[PROBLEM TO SOLVE] In the entries below, find the line with "(** An update" and the line with "Definition post_touched (p". Return those two lines and all lines between them, exactly.

[WORKING DATA]
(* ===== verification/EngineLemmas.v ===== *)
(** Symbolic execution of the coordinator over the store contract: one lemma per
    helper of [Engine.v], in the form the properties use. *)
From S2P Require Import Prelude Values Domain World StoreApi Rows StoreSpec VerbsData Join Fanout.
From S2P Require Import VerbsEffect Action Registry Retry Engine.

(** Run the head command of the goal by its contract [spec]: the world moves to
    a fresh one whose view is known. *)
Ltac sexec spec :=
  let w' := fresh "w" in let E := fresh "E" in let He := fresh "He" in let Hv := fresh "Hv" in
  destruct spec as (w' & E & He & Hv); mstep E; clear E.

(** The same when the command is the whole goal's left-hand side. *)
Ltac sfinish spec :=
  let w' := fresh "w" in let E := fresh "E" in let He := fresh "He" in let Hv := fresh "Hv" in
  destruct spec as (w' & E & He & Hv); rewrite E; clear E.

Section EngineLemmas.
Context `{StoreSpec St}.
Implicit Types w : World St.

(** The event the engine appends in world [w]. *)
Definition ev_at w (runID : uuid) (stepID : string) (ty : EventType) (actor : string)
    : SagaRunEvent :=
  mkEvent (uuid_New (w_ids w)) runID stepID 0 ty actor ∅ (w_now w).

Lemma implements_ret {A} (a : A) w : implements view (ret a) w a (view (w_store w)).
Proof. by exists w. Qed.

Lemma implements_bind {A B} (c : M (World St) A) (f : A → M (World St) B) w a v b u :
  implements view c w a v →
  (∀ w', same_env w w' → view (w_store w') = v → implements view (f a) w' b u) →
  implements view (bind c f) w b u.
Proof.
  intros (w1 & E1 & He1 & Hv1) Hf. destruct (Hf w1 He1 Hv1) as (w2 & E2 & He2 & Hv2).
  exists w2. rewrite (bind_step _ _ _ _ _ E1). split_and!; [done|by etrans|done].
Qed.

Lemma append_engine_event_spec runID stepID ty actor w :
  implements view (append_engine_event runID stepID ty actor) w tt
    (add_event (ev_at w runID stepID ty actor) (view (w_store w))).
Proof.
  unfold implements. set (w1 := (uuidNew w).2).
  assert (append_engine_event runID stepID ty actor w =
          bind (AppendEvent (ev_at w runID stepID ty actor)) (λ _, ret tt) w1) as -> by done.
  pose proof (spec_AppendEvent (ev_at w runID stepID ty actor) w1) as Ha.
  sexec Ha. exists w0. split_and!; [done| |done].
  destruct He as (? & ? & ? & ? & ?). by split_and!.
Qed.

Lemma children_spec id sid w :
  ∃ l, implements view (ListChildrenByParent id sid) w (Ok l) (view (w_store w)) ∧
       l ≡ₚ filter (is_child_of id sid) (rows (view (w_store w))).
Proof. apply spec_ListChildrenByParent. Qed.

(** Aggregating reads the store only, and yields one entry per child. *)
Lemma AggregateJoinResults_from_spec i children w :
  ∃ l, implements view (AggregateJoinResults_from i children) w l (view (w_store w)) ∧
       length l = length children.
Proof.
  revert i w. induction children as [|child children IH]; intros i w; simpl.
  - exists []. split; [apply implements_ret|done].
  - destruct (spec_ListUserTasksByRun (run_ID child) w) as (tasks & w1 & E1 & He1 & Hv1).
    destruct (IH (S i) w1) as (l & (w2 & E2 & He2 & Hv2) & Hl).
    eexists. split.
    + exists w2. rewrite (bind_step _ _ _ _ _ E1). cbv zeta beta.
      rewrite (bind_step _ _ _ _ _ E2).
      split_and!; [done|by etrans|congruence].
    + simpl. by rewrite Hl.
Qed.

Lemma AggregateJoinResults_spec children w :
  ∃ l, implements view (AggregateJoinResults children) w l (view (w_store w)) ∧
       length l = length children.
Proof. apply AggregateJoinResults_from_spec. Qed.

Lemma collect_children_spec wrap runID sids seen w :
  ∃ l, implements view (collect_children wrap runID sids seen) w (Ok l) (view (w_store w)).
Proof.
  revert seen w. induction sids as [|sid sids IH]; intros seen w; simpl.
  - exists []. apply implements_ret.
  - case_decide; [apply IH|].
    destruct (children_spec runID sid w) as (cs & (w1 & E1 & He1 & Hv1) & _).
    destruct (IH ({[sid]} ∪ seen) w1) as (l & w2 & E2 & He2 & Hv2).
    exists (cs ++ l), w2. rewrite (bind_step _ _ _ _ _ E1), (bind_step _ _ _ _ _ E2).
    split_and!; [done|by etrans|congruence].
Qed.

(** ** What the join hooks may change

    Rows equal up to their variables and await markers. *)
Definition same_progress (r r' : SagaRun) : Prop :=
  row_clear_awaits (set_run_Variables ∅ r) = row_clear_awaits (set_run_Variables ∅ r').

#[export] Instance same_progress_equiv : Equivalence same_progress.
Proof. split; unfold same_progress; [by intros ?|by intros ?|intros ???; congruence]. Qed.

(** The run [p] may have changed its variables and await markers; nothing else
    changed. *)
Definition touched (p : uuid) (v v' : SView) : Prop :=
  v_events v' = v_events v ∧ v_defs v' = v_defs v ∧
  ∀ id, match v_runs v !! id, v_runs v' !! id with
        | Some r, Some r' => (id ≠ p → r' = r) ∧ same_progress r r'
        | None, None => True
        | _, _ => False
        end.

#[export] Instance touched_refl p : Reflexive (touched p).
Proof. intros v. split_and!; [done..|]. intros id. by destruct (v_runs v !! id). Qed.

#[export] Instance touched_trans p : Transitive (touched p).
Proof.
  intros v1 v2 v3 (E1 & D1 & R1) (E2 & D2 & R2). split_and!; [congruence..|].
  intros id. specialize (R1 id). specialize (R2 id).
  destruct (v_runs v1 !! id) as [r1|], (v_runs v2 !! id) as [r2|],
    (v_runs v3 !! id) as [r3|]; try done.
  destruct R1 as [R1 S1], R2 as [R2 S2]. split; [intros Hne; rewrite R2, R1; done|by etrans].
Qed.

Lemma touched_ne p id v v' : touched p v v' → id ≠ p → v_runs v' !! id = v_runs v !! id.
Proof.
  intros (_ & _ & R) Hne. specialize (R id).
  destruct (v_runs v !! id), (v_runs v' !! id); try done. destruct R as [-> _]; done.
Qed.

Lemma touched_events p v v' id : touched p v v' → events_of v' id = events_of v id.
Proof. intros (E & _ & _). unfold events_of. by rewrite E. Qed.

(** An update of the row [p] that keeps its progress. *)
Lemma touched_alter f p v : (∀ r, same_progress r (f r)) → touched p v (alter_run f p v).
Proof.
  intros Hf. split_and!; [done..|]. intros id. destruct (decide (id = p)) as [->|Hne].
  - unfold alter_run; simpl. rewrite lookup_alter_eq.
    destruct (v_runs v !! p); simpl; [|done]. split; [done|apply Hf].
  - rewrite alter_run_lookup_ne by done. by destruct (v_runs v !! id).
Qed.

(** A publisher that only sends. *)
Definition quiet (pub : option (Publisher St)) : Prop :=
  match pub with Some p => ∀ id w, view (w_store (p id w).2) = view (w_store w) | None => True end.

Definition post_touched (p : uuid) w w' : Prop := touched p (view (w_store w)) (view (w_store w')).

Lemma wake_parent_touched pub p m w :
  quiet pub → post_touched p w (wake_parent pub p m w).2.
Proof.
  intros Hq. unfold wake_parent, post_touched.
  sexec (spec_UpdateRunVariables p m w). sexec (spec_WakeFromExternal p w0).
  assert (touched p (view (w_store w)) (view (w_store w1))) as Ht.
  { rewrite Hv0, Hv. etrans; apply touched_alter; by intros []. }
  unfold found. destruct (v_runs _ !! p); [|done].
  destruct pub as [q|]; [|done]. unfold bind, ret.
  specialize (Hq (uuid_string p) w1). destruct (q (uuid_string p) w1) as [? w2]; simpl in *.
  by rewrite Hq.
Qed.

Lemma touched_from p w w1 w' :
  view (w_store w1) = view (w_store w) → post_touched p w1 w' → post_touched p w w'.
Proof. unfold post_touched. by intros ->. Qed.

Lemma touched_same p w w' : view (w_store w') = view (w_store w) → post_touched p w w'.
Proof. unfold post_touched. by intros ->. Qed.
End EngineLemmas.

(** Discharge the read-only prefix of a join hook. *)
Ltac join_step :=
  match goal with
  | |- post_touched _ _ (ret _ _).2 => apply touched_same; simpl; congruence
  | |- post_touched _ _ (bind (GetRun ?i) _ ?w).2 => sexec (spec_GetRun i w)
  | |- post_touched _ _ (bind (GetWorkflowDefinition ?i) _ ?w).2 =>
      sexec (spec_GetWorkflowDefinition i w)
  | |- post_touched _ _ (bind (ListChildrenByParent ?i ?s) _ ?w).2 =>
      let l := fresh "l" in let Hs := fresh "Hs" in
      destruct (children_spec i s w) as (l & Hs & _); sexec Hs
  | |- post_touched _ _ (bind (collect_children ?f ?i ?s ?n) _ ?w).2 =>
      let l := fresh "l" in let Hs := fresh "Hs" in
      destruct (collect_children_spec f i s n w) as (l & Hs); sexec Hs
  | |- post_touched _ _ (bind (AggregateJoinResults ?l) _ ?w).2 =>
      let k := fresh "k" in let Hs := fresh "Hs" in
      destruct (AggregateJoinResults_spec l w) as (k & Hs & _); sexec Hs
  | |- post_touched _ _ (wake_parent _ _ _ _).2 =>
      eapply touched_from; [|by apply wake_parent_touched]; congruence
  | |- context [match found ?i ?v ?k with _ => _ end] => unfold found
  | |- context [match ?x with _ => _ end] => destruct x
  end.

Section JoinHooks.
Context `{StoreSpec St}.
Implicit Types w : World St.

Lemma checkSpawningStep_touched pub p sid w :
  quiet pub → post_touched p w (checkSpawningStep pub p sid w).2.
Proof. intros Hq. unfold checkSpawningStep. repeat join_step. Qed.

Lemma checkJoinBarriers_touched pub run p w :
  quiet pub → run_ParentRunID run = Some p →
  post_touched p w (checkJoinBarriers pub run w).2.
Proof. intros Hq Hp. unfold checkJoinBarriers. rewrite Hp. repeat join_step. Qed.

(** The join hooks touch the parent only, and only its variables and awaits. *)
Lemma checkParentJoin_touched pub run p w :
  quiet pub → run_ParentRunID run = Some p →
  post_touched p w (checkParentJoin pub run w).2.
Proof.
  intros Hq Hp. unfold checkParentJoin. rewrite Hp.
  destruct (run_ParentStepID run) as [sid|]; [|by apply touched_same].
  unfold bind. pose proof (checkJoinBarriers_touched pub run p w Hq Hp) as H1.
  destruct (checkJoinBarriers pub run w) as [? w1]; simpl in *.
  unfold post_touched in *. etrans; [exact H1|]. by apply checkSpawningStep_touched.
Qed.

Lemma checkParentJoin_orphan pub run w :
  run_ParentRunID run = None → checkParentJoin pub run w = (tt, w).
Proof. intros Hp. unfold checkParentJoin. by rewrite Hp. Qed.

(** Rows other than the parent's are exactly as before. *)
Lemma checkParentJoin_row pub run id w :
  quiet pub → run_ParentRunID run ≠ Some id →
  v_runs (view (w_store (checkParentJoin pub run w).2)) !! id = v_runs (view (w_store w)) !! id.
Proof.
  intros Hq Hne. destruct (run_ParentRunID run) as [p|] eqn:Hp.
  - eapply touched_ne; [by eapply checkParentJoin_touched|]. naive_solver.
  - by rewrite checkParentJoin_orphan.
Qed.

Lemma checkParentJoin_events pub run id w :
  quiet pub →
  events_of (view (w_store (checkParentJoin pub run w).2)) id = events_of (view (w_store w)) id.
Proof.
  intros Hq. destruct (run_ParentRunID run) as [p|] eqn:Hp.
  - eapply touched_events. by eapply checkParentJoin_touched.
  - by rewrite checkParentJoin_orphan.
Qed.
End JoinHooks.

[TASK SOLUTION]
(** An update of the row [p] that keeps its progress. *)
Lemma touched_alter f p v : (∀ r, same_progress r (f r)) → touched p v (alter_run f p v).
Proof.
  intros Hf. split_and!; [done..|]. intros id. destruct (decide (id = p)) as [->|Hne].
  - unfold alter_run; simpl. rewrite lookup_alter_eq.
    destruct (v_runs v !! p); simpl; [|done]. split; [done|apply Hf].
  - rewrite alter_run_lookup_ne by done. by destruct (v_runs v !! id).
Qed.

(** A publisher that only sends. *)
Definition quiet (pub : option (Publisher St)) : Prop :=
  match pub with Some p => ∀ id w, view (w_store (p id w).2) = view (w_store w) | None => True end.

Definition post_touched (p : uuid) w w' : Prop := touched p (view (w_store w)) (view (w_store w')).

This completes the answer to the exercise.